Sen. Johnson’s Illness Puts Senate Control Back Into Limbo

On December 13, 2006, Sen. Tim Johnson, a Democrat of South Dakota, underwent emergency brain surgery to repair a congenital arterial malformation. The surgery was called a success, but at press time it was too early to tell whether Johnson will be able to take his Senate seat when the 110th Congress convenes in January. With Democrats holding a narrow 51-49 majority, Johnson’s inability to serve would likely shift the Senate back to Republican control, with the Republican Governor of South Dakota expected to appoint a Republican replacement, thereby creating a 50-50 tie with Vice President Dick Cheney acting as the tie-breaker.

Some Senate historians have stated that if the vacancy were not to not occur until after the 110th Congress convenes on January 4, 2007, there are precedents and rules that would allow the Democrats to retain control despite the lack of a majority.

Nevertheless, with control of the Senate riding on a fragile twist of fate, negotiations to hash out the new rules governing its organization and committee structures are sure to be a high priority when the Senate convenes in January.

Wine Institute Reports on California Wine and State’s Economy

On December 7 2006, the Wine Institute and the California Association of Winegrape Growers (CAWG) released a report. The report calculated that the California wine industry has an annual impact of $51.8 billion on the state’s economy, and an economic impact of $103 billion on the U.S. economy. California wines dominated the “premium” category (costing $15 and up) wine sales in 2005, according to the study. California has about 85% of the U.S. market for “premium” wines, thanks in large part to the climatic and agricultural advantages that California grape crops enjoy. Other key points presented in the report include:

– Full-time winery jobs increased from 18,446 in 1998 to 24,851 in 2005, while wages increased from $641 million to $1.1 billion in the same period

– The retail value of California wines increased from $12.3 billion in 1998 to $16.5 billion in 2005

– 74% of California’s wines are sold in the other states inside of the U.S.

– The national economic impact of California wine is an estimated $103 billion, of which $51.5 billion is generated beyond California’s borders

For more information, visit: .

UCLA Economic Forecasters Cast Doubt on Recession Predictions

On December 7 2006, the UCLA Anderson Forecast released its third quarter report, asserting that California will have a slowing of growth without recession.
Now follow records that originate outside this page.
(** [peer_address], which hides that of the socket: the address configured. *)
Definition peer_address (s : sys) : Address := destination (adapter_config (_datagram_adapter (world s))).

End socket.
End TCPMinnowSocket.
Import TCPMinnowSocket.

(** The socket that stands in for one of the kernel, on the TUN adapter. *)
Module CS144TCPSocket.
Section socket.
Context `{Resolver} {K : Type} (os : system K).

Definition tcp_config : TCPConfig :=
  mkTCPConfig 100 (recv_capacity default_config) (send_capacity default_config) (isn default_config).

(** The source port is random. *)
Definition multiplexer_config (random : Z) (address : Address) : result FdAdapterConfig :=
  source ← Address.of_names "169.254.144.9" (pretty (Z.to_N (u16 random)));
  Ok (mkFdAdapterConfig source address 0 0).

Definition connect (fuel : nat) (random : Z) (address : Address)
    : eff (state code (EpollState K) (TCPMinnowSocket FdAdapterBase)) () :=
  cfg ← lift (multiplexer_config random address);
  TCPMinnowSocket.connect os fuel tcp_config cfg.
End socket.
End CS144TCPSocket.

(** * The invariant *)

(** The rules of the socket, as the loop numbers them. *)
Definition socket_rules : list (FDRule code) :=
  [mkFDRule (mkBasicRule 0 0 IsActive ReceiveSegment false) adapter_fd In NoCallback NoCallback;
   mkFDRule (mkBasicRule 1 1 WantsBytes PushBytes false) thread_data In CloseOutbound FailOutbound;
   mkFDRule (mkBasicRule 2 2 WantsRoom ReadInbound false) thread_data Out NoCallback FailInbound].
Definition known (r : FDRule code) : Prop := key r ∈ socket_rules.

(** What the thread was told by the loop: the rule that takes bytes from the
    owner is cancelled. *)
Definition told (l : list call) : Prop := Cancelled 1 ∈ l.

(** The system respects the documented behaviour of a stream socket: the owner
    writes [total] bytes, a read returns at most what was asked for, and none
    only at the end; neither direction carries 2^62 bytes. *)
Record system_ok {K} (os : system K) (total : Z) : Prop := mkSystemOk {
  sys_total : 0 ≤ total < 2 ^ 62;
  sys_read t pos : 0 ≤ pos ≤ total → reads_ok total pos (pipe_read os t pos);
  sys_write t pos bufs m :
    pipe_writev os t pos bufs = Returned m → 0 ≤ m ∧ pos + m < 2 ^ 62;
}.

(** The calls of an adapter keep what [sound] says of it, also when they throw. *)
Record adapter_keeps {A} `{TCPDatagramAdapter A} (sound : A → Prop) : Prop := mkAdapterKeeps {
  ak_read sys w a : sound a → sound (adapter_read sys (w, a)).2.2;
  ak_write sys m w a : sound a → sound (adapter_write sys m (w, a)).2.2;
  ak_listening b a : sound a → sound (adapter_set_listening b a);
  ak_config c a : sound a → sound (adapter_set_config c a);
  ak_tick ms a : sound a → sound (adapter_tick ms a);
}.

Section invariant.
Context {A K : Type} `{TCPDatagramAdapter A} (os : system K) (total : Z) (Hos : system_ok os total).
Context {good : TCPSenderMessage → Prop} {claim : TCPReceiver.TCPReceiver ByteStream → stream → Prop}.
Context (Hlaw : inbound_law good claim).
Context {sound : A → Prop} (Hsound : adapter_keeps sound).
Context (Hnet : ∀ n w a m s', sound a → adapter_read (net_calls os n) (w, a) = (Ok (Some m), s') →
  wire_message m ∧ good (sender m)).
Abbreviation sys := (state code (EpollState K) (TCPMinnowSocket A)).
Implicit Types (s : sys) (o : TCPMinnowSocket A).

(** The inbound stream failed, or it was finished when so many bytes or fewer
    were read. *)
Definition ended (ar : stream) : Prop :=
  err ar = true ∨
  fin ar = true ∧ ∃ r0 ar0, claim r0 ar0 ∧ err ar0 = false ∧ fin ar0 = true ∧
    nread ar0 = zlen (written ar0) ∧ nread ar0 ≤ nread ar.

Lemma ended_mono ar ar' :
  (err ar = true → err ar' = true) → (fin ar = true → fin ar' = true) → nread ar ≤ nread ar' → ended ar → ended ar'.
Proof.
  intros He Hf Hn [?|(?&r0&ar0&?&?&?&?&?)]; [by left; auto|right]. split; [auto|].
  exists r0, ar0. split_and!; try done. lia.
Qed.

(** The bytes of the owner are in the outbound stream, those of the inbound
    stream were handed over as far as it is read. *)
Record carried o (cancelled : Prop) (p : TCPPeer.TCPPeer) (a : stream) (base : Z) (ar : stream) : Prop := mkCarried {
  ca_streams : streams (owner_bytes os) p a base ar;
  ca_claim : claim (TCPPeer.receiver_ p) ar;
  ca_taken : taken o = zlen (written a);
  ca_total : taken o ≤ total;
  ca_fin : fin a = _outbound_shutdown o;
  ca_closed : fin a = true → taken o = total ∨ cancelled;
  ca_given : given o = ztake (nread ar) (written ar);
  ca_nread : nread ar < 2 ^ 62;
  ca_cap : cap ar ≤ 2 ^ 62;
  ca_shut : _inbound_shutdown o = true → ended ar;
}.

Record socket_inv s : Prop := mkSocketInv {
  si_rules r : r ∈ _fd_rules s → known r;
  si_non_fd : _non_fd_rules s = [];
  si_thread : ∃ w, descriptors s !! thread_data = Some w ∧ (eof_ w = true → taken (world s) = total);
  si_carried : ∃ p a base ar, _tcp (world s) = Some p ∧ carried (world s) (told (calls s)) p a base ar;
  si_sound : sound (_datagram_adapter (world s));
}.

(** ** Steps that move no bytes *)

Definition core o := (_tcp o, _inbound_shutdown o, _outbound_shutdown o, taken o, given o).

Record unmoved s s' : Prop := mkUnmoved {
  un_rules : _fd_rules s' = _fd_rules s;
  un_non_fd : _non_fd_rules s' = _non_fd_rules s;
  un_calls : calls s' = calls s;
  un_thread w : descriptors s !! thread_data = Some w →
    ∃ w', descriptors s' !! thread_data = Some w' ∧ eof_ w' = eof_ w;
  un_core : core (world s') = core (world s);
  un_sound : sound (_datagram_adapter (world s)) → sound (_datagram_adapter (world s'));
}.

#[local] Instance unmoved_preorder : PreOrder unmoved.
Proof.
  split; [intros s; split; try done; by eexists|]. intros s1 s2 s3 [E1 E2 E3 T1 E4 E5] [F1 F2 F3 T2 F4 F5].
  split; try congruence; [|by auto]. intros w (w1&(w2&?&?)%T2&?)%T1. exists w2. split; [done|congruence].
Qed.

Lemma carried_core o o' c c' p a base ar :
  core o' = core o → (c → c') → carried o c p a base ar → carried o' c' p a base ar.
Proof. intros [= E1 E2 E3 E4 E5] Hc []. split; rewrite ?E2, ?E3, ?E4, ?E5; try done. naive_solver. Qed.

Lemma inv_unmoved s s' : unmoved s s' → socket_inv s → socket_inv s'.
Proof.
  intros [E1 E2 E3 T E4 E5] [Hr Hn (w&Hw&He) (p&a&base&ar&Hp&Hc) Hsd].
  split; [by rewrite E1|by rewrite E2| | |by apply E5].
  - destruct (T w Hw) as (w'&Hw'&E). exists w'. split; [done|]. rewrite E. injection E4 as _ _ _ -> _. done.
  - exists p, a, base, ar. split; [by injection E4 as -> _|]. rewrite E3. by eapply carried_core.
Qed.

Lemma unmoved_change f :
  (∀ o, core (f o) = core o) → (∀ o, sound (_datagram_adapter o) → sound (_datagram_adapter (f o))) →
  keeps unmoved (change (K:=K) f).
Proof. intros Hf Hs s. split; try done; [by eexists|apply Hf|apply Hs]. Qed.
Lemma unmoved_call_time : keeps unmoved (call_time (A:=A) (K:=K)).
Proof. intros s. split; try done. by eexists. Qed.
Lemma unmoved_adapter {B} (m : eff (FDWrapper * A) B) :
  (∀ w a, sound a → sound (m (w, a)).2.2) → keeps unmoved (adapter (K:=K) m).
Proof.
  intros Hm s. unfold adapter. destruct (descriptors s !! adapter_fd) as [w|]; [|done].
  specialize (Hm w (_datagram_adapter (world s))). destruct (m _) as [r [w' a]]. split; try done. intros x Hx. exists x. split; [|done].
  cbn. by rewrite lookup_insert_ne.
Qed.
Lemma unmoved_transmit msgs : keeps unmoved (transmit os msgs).
Proof.
  induction msgs as [|m msgs IH]; [by intros s|]. cbn [transmit].
  apply keeps_bind; [apply _|apply unmoved_call_time|]. intros n.
  apply keeps_bind; [apply _|apply unmoved_adapter; intros w a; apply (ak_write _ Hsound)|done].
Qed.

(** [safe m s]: the invariant holds wherever [m] stops. *)
Definition safe {B} (m : eff sys B) s : Prop := post m s (λ _ s', socket_inv s').

Lemma safe_seq {B C} (m : eff sys B) (f : B → eff sys C) s :
  post m s (λ r s', match r with Ok b => safe (f b) s' | Err _ => socket_inv s' end) → safe (m ≫= f) s.
Proof. apply post_bind. Qed.
Lemma safe_stop {B} (b : B) s : socket_inv s → safe (mret b) s.
Proof. done. Qed.

(** A step that moves nothing, and what follows it. *)
Lemma safe_step {B C} (m : eff sys B) (f : B → eff sys C) s :
  keeps unmoved m → socket_inv s → (∀ b s', m s = (Ok b, s') → unmoved s s' → socket_inv s' → safe (f b) s') →
  safe (m ≫= f) s.
Proof.
  intros Hm Hs Hf. apply safe_seq. unfold post. pose proof (Hm s) as Hu.
  assert (socket_inv (m s).2) as Hs' by by eapply inv_unmoved.
  destruct (m s) as [[b|e] s']; [by apply Hf|done].
Qed.
Lemma safe_unmoved {B} (m : eff sys B) s : keeps unmoved m → socket_inv s → safe m s.
Proof. intros Hm Hs. eapply inv_unmoved; [apply Hm|done]. Qed.

Lemma safe_then {B C} (m : eff sys B) (f : B → eff sys C) s :
  safe m s → (∀ b s', socket_inv s' → safe (f b) s') → safe (m ≫= f) s.
Proof.
  intros Hm Hf. apply safe_seq. unfold safe, post in *. destruct (m s) as [[b|e] s']; [by apply Hf|done].
Qed.

(** After one call of the system. *)
Definition pass s : sys := with_world (pass_time (world s)) s.
Lemma call_time_eq s : call_time s = (Ok (now (world s)), pass s).
Proof. done. Qed.
Lemma member_eq {B} (f : TCPMinnowSocket A → B) s : member f s = (Ok (f (world s)), s).
Proof. done. Qed.

Lemma tcp_eq s p : _tcp (world s) = Some p → tcp s = (Ok p, s).
Proof. intros Hp. unfold tcp. rewrite bind_eq. cbn. by rewrite Hp. Qed.

(** A new peer with other streams. *)
Lemma inv_tcp s p a base ar :
  socket_inv s → carried (world s) (told (calls s)) p a base ar → socket_inv (update_tcp p s).2.
Proof.
  intros [Hr Hn Ht _ Hsd] Hc. split; [done..| |done]. exists p, a, base, ar. split; [done|]. destruct Hc. by split.
Qed.
Lemma update_tcp_eq p s : update_tcp p s = (Ok (), (update_tcp p s).2).
Proof. done. Qed.

(** ** The first rule *)

Lemma inv_peer s :
  socket_inv s → ∃ p a base ar, _tcp (world s) = Some p ∧ carried (world s) (told (calls s)) p a base ar.
Proof. by intros []. Qed.

Lemma carried_fits o c p a base ar : carried o c p a base ar → window_fits ar.
Proof. intros []. unfold window_fits. lia. Qed.

(** The streams after messages came and went. *)
Lemma carried_grown o c p a base ar p' a' base' ar' :
  carried o c p a base ar → streams (owner_bytes os) p' a' base' ar' → claim (TCPPeer.receiver_ p') ar' →
  same_outbound a a' → grown ar ar' → carried o c p' a' base' ar'.
Proof.
  intros [] P' Hc (Hw&Hf&_&_) [Gc Gn [x Gw] Gf Ge].
  pose proof (ref_nread _ _ (ss_inbound _ _ _ _ _ ca_streams0)) as Hr.
  split; rewrite ?Hw, ?Hf, ?Gc, ?Gn; try done.
  - rewrite Gw, ztake_app_le by lia. done.
  - intros Hi%ca_shut0. apply (ended_mono ar); [done|done|lia|done].
Qed.

Lemma carried_receive o c p a base ar msg :
  carried o c p a base ar → wire_message msg → good (sender msg) →
  ∃ p' sent a' base' ar', TCPPeer.receive msg p = Ok (p', sent) ∧ carried o c p' a' base' ar'.
Proof.
  intros C Hm Hg. pose proof (ca_streams _ _ _ _ _ _ C) as P.
  destruct (streams_receive P msg Hm (carried_fits _ _ _ _ _ _ C)) as (p'&sent&a'&base'&ar'&He&P'&Ho&Hgr&Hor).
  exists p', sent, a', base', ar'. split; [done|]. apply (carried_grown _ _ _ _ _ _ _ _ _ _ C P'); [|done..].
  destruct Hor as [[-> ->]|[Ha Hrec]]; [apply C|].
  apply (law_receive _ _ Hlaw (TCPPeer.receiver_ p) ar (sender msg) (TCPPeer.receiver_ p') ar'
    (streams_receiver_ok P) (ss_inbound _ _ _ _ _ P)); [|done|apply C|done|exact (ss_inbound _ _ _ _ _ P')|done].
  unfold TCPPeer.active in Ha. rewrite (streams_error P) in Ha. by destruct (err ar).
Qed.

Lemma safe_tcp {B} (f : TCPPeer.TCPPeer → eff sys B) s p :
  _tcp (world s) = Some p → safe (f p) s → safe (p ← tcp; f p) s.
Proof. intros Hp Hf. apply safe_seq. unfold post. by rewrite (tcp_eq s p Hp). Qed.

Lemma safe_lifted {B C} (m : result B) (f : B → eff sys C) s b : m = Ok b → safe (f b) s → safe (b ← lift m; f b) s.
Proof. intros -> Hf. done. Qed.

Lemma unmoved_tcp : keeps unmoved (tcp (A:=A) (K:=K)).
Proof. intros s. unfold tcp. rewrite bind_eq. cbn. by destruct (_tcp (world s)). Qed.

Lemma unmoved_note_acked :
  keeps unmoved
    (w ← wrapper thread_data;
     when (FileDescriptor.eof w)
       (p ← tcp_value;
        acked ← member _fully_acked;
        when (bool_decide (TCPSender.sequence_numbers_in_flight (TCPPeer.sender_ p) = 0) && negb acked)
          (change (A:=A) (K:=K) set_fully_acked))).
Proof.
  apply keeps_bind; [apply _|intros s; unfold wrapper; by destruct (_ !! _)|]. intros w.
  destruct (FileDescriptor.eof w); [|by intros s]. cbn [when].
  apply keeps_bind; [apply _|intros s; unfold tcp_value; rewrite bind_eq; cbn; by destruct (_tcp (world s))|].
  intros p. apply keeps_bind; [apply _|by intros s|]. intros acked.
  destruct (_ && _); [by apply unmoved_change|by intros s].
Qed.

Lemma safe_receive_segment s : socket_inv s → safe (receive_segment os) s.
Proof.
  intros Hs. apply safe_step; [apply unmoved_call_time|done|]. intros n s1 _ _ Hs1.
  apply safe_step; [apply unmoved_adapter; intros w a; apply (ak_read _ Hsound)|done|]. intros seg s2 Hseg _ Hs2.
  apply safe_then; [|intros [] s' Hs'; by apply safe_unmoved; [apply unmoved_note_acked|]].
  destruct seg as [seg|]; [|done].
  assert (wire_message seg ∧ good (sender seg)) as [Hm Hg].
  { unfold adapter in Hseg. destruct (descriptors s1 !! adapter_fd) as [w|]; [|done].
    destruct (adapter_read (net_calls os n) (w, _datagram_adapter (world s1))) as [r [w' a']] eqn:Hread.
    injection Hseg as -> _. eapply Hnet; [|exact Hread]. apply (si_sound s1 Hs1). }
  destruct (inv_peer s2 Hs2) as (p&a&base&ar&Hp&C). apply (safe_tcp _ _ p Hp).
  destruct (carried_receive _ _ _ _ _ _ seg C Hm Hg) as (p'&sent&a'&base'&ar'&He&C').
  apply (safe_lifted _ _ _ _ He). apply safe_seq. unfold post. rewrite update_tcp_eq. cbn [fst snd].
  apply safe_unmoved; [apply unmoved_transmit|]. by eapply inv_tcp.
Qed.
The report predicts that the slowing in the housing market and construction sectors will not have a large enough impact to cause a recession throughout the entire California economy. A recession will be more likely if another sector of California’s economy also slows, the Forecast suggests.

Nevertheless, the report’s authors point to two key factors of concern that may cause additional challenges — consumer spending and the state budget. The state can avoid making recession-inducing job an spending cuts by putting off some of the early debt payments, according to the report’s authors. Also, the consumer spending has not been affected significantly as of yet, which is a good indicator. Many of the models that predict recession rely on the manufacturing sector along with construction. However, the analysts believe that despite the decrease in construction manufacturing will continue to flourish. They suggest that without a substantial decline in manufacturing, there cannot be enough job loss to qualify a recession.